____ INPUT DATA
(** * ImageCLEF Aware 2023: the AIcrowd evaluator (dataset/evaluate.py)

    A shallow embedding of [AIcrowdEvaluator] and the properties of its
    validation ([load_predictions]) and scoring ([compute_primary_score]).

    Modelling conventions.
    - A parsed JSON document is a [json] value.  A Python [dict] is an
      association list in insertion order; [json.load] yields dicts whose
      keys are unique, which the theorems state as [unique_keys].
    - Python text is a [string], one [ascii] per character.
    - A Python [float] is a binary64 value, the primitive [float]:
      addition and division round as the hardware does, and [float(z)]
      rounds an int to the nearest binary64, ties to even.
    - [scipy.stats.pearsonr] is library code outside the repository; the
      scoring functions take it as the parameter [pearsonr].
    - A Python exception is a value of [exn]; fallible code returns
      [result A].
    - The [print] calls of the source write progress lines to the standard
      output and have no other effect; they are left out. *)

From Stdlib Require Import List String Ascii ZArith Bool Arith Lia.
From Stdlib Require Import Permutation DecimalString QArith.
From Stdlib Require Import PrimFloat FloatOps SpecFloat.
Import ListNotations.

Close Scope Q_scope.

Set Warnings "-register-all".

Open Scope list_scope.
Open Scope string_scope.

(** ** Python values *)

Inductive json : Type :=
| JNull
| JBool (b : bool)
| JInt (z : Z)
| JFloat (f : float)
| JStr (s : string)
| JList (l : list json)
| JDict (d : list (string * json)).

Definition dict (V : Type) : Type := list (string * V).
________
TO DO. Every entry shown above should be written out again without a single difference.

RESULT.
(** * ImageCLEF Aware 2023: the AIcrowd evaluator (dataset/evaluate.py)

    A shallow embedding of [AIcrowdEvaluator] and the properties of its
    validation ([load_predictions]) and scoring ([compute_primary_score]).

    Modelling conventions.
    - A parsed JSON document is a [json] value.  A Python [dict] is an
      association list in insertion order; [json.load] yields dicts whose
      keys are unique, which the theorems state as [unique_keys].
    - Python text is a [string], one [ascii] per character.
    - A Python [float] is a binary64 value, the primitive [float]:
      addition and division round as the hardware does, and [float(z)]
      rounds an int to the nearest binary64, ties to even.
    - [scipy.stats.pearsonr] is library code outside the repository; the
      scoring functions take it as the parameter [pearsonr].
    - A Python exception is a value of [exn]; fallible code returns
      [result A].
    - The [print] calls of the source write progress lines to the standard
      output and have no other effect; they are left out. *)

From Stdlib Require Import List String Ascii ZArith Bool Arith Lia.
From Stdlib Require Import Permutation DecimalString QArith.
From Stdlib Require Import PrimFloat FloatOps SpecFloat.
Import ListNotations.

Close Scope Q_scope.

Set Warnings "-register-all".

Open Scope list_scope.
Open Scope string_scope.

(** ** Python values *)

Inductive json : Type :=
| JNull
| JBool (b : bool)
| JInt (z : Z)
| JFloat (f : float)
| JStr (s : string)
| JList (l : list json)
| JDict (d : list (string * json)).

Definition dict (V : Type) : Type := list (string * V).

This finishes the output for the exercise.